■ What to work on
Beneath this line is the data. Output exactly the lines from the line with "rewrite Z.div_add_l, Z.div_small" to the line with "Lemma to_canonical_idem a", both ends included, and nothing more.

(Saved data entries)
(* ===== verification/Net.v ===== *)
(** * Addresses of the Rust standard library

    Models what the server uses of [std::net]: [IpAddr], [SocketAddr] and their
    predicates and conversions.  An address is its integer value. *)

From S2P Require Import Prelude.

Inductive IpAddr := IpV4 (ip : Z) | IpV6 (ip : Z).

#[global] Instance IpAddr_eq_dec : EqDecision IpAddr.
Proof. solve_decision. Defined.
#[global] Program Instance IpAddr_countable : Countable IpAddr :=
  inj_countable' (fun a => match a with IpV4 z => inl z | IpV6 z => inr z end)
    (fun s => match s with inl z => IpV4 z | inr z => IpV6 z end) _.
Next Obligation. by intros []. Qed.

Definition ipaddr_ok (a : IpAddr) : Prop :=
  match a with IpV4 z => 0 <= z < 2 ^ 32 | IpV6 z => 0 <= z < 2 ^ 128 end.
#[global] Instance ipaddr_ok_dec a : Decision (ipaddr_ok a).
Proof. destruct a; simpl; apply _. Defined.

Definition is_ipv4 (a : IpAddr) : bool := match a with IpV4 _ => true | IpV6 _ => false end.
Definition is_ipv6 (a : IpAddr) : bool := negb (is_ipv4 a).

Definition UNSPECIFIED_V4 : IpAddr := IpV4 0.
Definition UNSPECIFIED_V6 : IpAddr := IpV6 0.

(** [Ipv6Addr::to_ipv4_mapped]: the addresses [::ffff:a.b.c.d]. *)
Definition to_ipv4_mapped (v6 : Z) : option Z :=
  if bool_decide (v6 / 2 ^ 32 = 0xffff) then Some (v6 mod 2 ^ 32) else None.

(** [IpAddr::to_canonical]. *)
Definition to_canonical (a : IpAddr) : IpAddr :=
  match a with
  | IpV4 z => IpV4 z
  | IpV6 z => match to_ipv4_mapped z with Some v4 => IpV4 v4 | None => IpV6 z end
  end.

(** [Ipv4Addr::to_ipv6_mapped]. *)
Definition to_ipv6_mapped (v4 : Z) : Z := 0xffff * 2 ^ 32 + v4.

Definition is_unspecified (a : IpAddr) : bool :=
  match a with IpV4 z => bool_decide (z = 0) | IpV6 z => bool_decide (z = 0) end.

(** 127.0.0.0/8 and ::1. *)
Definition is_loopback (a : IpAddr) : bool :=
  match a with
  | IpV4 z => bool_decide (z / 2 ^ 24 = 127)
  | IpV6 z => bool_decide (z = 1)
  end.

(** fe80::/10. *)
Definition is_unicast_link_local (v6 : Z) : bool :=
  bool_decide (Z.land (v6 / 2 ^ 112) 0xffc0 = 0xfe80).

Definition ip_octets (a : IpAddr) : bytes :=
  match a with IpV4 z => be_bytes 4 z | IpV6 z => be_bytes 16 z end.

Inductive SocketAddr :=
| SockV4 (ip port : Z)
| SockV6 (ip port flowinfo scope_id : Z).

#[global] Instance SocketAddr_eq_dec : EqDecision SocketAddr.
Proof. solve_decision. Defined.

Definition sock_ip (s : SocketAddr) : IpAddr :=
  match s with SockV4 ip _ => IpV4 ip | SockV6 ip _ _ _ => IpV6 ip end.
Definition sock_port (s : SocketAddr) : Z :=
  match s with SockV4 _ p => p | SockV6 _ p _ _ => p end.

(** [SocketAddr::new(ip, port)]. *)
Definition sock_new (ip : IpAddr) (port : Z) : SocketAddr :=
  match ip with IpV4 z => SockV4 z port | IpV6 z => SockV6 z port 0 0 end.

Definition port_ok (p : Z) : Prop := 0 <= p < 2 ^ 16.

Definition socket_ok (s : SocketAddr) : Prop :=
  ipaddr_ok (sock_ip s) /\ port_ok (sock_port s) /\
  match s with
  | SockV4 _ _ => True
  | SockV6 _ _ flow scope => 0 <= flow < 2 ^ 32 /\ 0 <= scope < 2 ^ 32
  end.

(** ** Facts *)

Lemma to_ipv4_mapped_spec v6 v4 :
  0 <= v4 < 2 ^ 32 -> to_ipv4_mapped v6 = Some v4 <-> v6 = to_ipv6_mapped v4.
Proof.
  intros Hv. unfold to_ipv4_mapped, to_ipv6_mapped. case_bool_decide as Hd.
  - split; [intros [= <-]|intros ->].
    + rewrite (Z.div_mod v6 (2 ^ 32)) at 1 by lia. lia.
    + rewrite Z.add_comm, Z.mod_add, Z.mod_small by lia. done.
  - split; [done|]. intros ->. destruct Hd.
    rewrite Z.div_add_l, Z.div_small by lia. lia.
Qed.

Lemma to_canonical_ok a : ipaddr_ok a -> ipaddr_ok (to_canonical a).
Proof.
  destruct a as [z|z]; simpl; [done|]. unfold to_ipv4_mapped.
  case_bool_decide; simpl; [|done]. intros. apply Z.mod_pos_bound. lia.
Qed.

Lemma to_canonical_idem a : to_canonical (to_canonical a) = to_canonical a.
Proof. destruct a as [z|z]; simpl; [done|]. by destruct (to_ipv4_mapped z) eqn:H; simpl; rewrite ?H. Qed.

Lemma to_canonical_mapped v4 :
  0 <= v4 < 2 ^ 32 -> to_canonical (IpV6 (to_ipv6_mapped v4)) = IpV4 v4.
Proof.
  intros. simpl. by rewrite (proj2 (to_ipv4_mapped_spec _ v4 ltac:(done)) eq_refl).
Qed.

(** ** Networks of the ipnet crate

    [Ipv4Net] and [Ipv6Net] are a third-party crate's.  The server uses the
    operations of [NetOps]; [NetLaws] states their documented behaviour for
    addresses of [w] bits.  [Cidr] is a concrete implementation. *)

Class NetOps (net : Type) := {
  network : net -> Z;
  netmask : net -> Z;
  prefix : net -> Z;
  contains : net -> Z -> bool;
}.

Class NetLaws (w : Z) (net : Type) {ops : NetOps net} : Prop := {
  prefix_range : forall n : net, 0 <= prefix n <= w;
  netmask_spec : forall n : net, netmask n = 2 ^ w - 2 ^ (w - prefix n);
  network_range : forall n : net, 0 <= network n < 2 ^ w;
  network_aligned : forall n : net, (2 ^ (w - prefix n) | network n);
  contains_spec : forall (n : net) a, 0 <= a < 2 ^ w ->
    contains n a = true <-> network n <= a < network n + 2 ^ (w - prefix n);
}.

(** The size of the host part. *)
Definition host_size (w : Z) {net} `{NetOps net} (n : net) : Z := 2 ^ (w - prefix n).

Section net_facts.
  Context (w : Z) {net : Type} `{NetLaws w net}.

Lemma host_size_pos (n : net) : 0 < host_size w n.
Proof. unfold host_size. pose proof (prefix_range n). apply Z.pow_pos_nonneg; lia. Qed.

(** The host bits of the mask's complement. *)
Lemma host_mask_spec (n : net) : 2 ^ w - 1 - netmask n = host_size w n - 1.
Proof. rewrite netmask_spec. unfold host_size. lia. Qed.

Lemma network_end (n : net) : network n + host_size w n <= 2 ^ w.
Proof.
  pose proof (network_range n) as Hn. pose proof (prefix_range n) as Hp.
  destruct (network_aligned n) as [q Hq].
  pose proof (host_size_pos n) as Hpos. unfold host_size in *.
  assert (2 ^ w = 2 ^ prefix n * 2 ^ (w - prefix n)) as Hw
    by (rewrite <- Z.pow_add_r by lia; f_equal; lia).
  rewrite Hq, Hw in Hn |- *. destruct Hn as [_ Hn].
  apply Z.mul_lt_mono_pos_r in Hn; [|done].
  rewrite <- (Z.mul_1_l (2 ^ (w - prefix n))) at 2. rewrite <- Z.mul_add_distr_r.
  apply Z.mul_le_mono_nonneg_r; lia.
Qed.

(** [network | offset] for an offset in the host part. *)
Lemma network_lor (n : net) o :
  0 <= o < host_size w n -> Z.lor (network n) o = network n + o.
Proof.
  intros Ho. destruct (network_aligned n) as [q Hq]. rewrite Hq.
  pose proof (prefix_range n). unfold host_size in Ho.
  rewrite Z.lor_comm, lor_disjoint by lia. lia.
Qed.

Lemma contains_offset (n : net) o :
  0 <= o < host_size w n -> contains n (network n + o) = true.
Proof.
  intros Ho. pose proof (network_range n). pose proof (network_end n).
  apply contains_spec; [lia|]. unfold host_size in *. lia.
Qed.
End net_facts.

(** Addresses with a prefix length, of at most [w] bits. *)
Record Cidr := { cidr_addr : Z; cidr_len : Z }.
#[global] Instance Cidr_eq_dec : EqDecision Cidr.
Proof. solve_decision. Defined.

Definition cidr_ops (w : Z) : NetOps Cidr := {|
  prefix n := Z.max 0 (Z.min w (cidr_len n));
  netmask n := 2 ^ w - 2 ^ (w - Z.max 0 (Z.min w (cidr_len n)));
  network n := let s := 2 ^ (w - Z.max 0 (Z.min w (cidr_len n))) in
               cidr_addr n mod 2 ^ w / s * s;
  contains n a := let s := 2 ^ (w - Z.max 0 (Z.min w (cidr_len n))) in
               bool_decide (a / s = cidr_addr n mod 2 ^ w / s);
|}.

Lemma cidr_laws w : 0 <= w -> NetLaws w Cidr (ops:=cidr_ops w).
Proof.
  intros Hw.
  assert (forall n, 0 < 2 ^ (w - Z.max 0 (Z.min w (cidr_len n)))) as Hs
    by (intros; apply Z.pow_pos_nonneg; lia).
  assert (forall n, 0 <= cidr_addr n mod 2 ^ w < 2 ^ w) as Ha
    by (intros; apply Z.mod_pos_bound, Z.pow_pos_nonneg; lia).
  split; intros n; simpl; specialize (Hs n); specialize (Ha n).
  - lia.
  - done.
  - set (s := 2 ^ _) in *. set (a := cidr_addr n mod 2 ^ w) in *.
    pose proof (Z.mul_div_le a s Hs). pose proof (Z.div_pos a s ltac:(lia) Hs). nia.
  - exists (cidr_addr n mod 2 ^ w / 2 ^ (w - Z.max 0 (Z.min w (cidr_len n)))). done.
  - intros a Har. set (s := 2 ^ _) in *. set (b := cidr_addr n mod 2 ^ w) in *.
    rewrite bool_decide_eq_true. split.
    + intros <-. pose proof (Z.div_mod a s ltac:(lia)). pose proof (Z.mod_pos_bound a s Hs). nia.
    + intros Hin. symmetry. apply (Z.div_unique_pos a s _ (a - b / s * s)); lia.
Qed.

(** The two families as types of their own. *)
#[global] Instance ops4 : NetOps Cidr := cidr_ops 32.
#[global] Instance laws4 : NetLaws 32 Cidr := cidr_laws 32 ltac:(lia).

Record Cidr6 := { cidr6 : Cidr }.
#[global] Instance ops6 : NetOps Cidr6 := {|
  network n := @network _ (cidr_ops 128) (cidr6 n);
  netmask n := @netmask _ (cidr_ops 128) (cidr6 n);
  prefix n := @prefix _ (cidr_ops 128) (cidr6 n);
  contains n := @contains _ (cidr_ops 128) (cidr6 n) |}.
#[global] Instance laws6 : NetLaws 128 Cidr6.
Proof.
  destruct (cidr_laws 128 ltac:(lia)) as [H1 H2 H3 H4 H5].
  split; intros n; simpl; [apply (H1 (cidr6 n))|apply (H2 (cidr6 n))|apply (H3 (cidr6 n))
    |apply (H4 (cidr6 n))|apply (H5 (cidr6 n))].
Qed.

■ Written response
    rewrite Z.div_add_l, Z.div_small by lia. lia.
Qed.

Lemma to_canonical_ok a : ipaddr_ok a -> ipaddr_ok (to_canonical a).
Proof.
  destruct a as [z|z]; simpl; [done|]. unfold to_ipv4_mapped.
  case_bool_decide; simpl; [|done]. intros. apply Z.mod_pos_bound. lia.
Qed.

Lemma to_canonical_idem a : to_canonical (to_canonical a) = to_canonical a.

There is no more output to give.